WHAT YOU ARE ASKED TO DO: For the data below, report the number of lines that contain the string "length" and nothing else.
[SUPPLIED MATERIAL Boundary: Start]
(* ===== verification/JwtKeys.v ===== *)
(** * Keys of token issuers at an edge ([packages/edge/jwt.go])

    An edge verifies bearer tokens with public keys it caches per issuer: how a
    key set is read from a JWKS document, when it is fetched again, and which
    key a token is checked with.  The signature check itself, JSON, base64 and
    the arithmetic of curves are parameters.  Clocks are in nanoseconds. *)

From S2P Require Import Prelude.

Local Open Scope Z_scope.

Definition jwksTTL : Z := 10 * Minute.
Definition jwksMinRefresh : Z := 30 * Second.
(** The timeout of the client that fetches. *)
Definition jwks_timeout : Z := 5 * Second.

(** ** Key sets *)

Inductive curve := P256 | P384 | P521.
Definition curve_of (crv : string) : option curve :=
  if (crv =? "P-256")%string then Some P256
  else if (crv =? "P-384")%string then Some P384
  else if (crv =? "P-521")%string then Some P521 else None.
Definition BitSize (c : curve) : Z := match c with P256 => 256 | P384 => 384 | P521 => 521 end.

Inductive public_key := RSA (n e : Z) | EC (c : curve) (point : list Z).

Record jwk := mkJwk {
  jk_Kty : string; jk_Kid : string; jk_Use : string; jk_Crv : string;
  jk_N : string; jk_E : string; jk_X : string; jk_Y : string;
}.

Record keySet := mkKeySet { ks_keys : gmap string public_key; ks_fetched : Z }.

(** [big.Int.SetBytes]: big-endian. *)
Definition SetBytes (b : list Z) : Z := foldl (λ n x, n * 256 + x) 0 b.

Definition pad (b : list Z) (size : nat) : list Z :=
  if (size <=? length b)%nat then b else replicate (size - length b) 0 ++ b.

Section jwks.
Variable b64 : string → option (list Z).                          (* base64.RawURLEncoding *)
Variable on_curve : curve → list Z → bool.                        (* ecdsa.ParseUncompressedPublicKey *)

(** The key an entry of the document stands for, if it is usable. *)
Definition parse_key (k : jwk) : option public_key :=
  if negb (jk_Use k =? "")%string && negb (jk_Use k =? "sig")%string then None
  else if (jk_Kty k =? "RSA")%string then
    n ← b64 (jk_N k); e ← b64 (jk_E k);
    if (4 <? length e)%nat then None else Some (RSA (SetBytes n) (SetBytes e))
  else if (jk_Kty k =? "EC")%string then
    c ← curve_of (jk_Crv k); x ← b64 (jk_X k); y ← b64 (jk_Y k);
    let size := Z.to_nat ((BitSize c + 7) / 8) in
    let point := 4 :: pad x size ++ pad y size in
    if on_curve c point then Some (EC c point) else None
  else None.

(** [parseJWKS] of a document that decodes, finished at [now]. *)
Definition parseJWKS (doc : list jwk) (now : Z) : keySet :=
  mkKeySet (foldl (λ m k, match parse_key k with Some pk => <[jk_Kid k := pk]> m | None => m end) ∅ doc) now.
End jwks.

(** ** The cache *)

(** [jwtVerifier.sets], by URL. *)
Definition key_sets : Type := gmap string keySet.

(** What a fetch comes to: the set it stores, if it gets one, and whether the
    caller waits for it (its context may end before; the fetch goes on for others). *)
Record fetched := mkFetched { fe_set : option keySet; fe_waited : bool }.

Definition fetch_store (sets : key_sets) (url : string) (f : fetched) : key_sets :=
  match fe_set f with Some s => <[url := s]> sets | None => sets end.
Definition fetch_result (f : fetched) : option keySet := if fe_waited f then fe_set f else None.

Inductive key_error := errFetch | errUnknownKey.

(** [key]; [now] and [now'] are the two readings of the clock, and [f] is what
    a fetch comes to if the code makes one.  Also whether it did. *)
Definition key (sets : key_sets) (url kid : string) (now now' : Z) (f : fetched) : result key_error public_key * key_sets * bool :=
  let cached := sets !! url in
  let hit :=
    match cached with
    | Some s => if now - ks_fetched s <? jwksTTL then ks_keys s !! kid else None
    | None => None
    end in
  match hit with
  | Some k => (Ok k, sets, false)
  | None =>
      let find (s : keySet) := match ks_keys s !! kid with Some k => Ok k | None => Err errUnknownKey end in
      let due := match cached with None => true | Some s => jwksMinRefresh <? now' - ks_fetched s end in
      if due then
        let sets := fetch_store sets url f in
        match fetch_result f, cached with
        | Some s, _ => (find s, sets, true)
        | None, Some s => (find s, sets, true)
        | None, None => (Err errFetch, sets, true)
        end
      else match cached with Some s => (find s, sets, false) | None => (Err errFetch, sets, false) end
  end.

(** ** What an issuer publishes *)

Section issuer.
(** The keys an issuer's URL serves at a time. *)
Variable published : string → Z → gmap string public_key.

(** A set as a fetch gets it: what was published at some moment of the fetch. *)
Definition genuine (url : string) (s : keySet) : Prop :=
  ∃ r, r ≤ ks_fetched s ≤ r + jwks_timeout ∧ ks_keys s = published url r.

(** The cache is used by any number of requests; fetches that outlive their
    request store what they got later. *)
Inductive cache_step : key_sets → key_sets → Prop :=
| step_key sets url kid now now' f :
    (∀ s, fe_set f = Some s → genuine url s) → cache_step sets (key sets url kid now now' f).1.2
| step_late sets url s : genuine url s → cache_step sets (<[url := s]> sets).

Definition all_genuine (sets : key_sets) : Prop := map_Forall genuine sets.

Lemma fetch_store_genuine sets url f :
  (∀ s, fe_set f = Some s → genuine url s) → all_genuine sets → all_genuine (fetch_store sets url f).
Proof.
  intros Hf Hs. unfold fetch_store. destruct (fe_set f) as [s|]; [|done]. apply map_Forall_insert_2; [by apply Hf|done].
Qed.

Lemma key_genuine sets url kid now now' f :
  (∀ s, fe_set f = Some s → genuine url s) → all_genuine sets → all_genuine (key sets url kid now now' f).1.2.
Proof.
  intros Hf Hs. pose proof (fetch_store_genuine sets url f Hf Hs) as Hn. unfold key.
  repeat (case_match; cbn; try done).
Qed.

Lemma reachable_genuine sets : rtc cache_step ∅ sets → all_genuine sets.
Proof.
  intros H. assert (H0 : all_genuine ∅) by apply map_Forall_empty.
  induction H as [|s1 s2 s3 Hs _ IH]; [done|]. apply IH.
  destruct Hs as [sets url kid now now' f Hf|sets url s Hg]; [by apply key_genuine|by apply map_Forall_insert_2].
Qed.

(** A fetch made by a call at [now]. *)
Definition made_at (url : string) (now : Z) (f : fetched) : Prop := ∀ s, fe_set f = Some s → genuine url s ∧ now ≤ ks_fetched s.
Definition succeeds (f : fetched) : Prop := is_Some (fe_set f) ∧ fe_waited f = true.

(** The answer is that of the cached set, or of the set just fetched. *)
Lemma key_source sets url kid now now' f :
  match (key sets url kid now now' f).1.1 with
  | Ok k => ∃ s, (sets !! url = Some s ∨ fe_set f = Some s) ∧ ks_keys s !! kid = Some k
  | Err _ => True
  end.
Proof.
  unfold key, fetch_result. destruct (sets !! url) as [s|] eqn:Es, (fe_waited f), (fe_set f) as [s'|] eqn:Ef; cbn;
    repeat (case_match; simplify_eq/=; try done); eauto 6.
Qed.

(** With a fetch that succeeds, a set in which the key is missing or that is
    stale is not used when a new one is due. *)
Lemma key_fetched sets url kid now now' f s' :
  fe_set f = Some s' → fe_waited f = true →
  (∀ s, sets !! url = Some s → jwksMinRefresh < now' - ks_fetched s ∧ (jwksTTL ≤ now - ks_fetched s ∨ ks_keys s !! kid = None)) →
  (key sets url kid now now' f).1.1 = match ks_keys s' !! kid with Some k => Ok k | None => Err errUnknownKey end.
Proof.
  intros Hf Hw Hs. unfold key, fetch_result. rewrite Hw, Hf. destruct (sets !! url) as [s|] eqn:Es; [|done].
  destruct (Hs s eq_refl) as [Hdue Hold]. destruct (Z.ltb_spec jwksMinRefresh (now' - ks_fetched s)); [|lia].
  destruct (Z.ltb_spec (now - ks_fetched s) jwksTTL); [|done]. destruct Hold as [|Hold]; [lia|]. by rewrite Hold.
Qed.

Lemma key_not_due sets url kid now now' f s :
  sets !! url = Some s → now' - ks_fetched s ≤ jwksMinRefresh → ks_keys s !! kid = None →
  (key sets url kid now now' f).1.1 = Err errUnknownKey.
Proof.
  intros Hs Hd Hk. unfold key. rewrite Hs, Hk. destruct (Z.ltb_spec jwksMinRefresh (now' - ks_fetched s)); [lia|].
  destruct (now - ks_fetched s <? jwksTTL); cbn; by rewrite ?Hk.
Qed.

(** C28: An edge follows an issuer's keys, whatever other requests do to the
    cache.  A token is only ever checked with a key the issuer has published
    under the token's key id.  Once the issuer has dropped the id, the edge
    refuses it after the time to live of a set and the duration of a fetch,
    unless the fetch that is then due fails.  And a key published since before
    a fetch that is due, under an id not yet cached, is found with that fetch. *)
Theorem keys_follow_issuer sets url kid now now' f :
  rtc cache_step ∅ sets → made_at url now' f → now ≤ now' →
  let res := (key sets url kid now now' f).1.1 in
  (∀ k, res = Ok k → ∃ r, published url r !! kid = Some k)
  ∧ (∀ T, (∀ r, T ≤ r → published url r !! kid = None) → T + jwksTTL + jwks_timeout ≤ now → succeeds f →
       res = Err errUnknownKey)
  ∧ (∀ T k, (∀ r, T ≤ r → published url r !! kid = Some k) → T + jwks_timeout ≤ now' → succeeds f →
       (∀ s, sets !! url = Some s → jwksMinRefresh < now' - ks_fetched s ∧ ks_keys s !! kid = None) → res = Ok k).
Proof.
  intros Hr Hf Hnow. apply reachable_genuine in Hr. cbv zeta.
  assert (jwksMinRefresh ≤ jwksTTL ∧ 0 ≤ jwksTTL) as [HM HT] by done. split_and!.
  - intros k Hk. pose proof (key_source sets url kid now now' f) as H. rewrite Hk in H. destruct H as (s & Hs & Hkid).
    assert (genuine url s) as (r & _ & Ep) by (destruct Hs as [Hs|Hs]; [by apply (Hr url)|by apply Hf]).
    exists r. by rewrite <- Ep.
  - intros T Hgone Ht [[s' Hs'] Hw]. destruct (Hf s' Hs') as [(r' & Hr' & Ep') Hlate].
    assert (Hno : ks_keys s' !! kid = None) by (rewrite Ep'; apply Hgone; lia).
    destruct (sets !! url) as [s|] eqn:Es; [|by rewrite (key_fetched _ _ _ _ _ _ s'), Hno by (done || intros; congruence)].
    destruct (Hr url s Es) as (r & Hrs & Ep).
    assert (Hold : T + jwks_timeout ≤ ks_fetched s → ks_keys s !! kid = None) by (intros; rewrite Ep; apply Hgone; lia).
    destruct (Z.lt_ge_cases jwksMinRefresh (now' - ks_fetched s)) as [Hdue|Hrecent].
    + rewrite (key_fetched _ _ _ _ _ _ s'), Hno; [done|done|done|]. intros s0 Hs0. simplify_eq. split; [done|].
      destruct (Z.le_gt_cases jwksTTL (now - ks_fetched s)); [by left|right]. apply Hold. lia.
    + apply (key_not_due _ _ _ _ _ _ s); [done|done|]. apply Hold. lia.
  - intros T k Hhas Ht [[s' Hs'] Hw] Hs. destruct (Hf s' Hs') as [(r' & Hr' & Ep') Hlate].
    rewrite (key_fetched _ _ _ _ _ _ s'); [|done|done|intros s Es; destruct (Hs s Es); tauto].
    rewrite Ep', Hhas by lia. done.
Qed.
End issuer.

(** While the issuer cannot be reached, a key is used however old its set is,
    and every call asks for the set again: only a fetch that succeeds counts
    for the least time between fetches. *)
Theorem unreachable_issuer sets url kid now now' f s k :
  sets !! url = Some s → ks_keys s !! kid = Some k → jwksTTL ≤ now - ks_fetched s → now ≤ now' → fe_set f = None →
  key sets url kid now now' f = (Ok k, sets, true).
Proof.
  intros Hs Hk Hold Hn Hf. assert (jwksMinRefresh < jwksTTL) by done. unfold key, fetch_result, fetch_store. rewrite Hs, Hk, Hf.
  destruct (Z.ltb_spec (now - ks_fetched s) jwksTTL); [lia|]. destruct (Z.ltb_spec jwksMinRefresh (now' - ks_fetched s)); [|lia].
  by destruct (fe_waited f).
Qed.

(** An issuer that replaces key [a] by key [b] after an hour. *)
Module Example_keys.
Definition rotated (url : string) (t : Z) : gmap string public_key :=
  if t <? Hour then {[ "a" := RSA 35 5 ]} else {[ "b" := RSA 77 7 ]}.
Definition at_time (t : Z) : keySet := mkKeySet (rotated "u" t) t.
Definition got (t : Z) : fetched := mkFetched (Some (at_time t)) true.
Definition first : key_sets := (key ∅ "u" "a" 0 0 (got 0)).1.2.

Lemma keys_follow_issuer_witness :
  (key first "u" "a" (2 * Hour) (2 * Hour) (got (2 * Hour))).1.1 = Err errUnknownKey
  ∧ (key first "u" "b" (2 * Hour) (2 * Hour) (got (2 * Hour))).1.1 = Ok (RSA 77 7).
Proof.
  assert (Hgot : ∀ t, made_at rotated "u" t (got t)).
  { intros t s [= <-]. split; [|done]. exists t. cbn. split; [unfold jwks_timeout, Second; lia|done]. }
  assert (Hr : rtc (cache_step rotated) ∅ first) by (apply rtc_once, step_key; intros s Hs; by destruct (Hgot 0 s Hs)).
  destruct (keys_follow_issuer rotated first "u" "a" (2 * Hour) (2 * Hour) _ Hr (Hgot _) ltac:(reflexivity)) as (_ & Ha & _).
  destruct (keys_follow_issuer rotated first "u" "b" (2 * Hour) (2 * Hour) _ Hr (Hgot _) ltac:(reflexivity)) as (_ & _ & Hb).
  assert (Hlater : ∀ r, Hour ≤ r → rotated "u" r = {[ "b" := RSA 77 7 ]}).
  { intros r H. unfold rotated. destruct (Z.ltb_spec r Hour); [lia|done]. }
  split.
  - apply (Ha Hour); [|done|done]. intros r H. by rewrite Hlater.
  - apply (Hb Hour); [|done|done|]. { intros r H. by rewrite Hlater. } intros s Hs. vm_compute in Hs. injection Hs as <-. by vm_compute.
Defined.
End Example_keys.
[SUPPLIED MATERIAL Boundary: End]
REPLY TO THE TASK: 2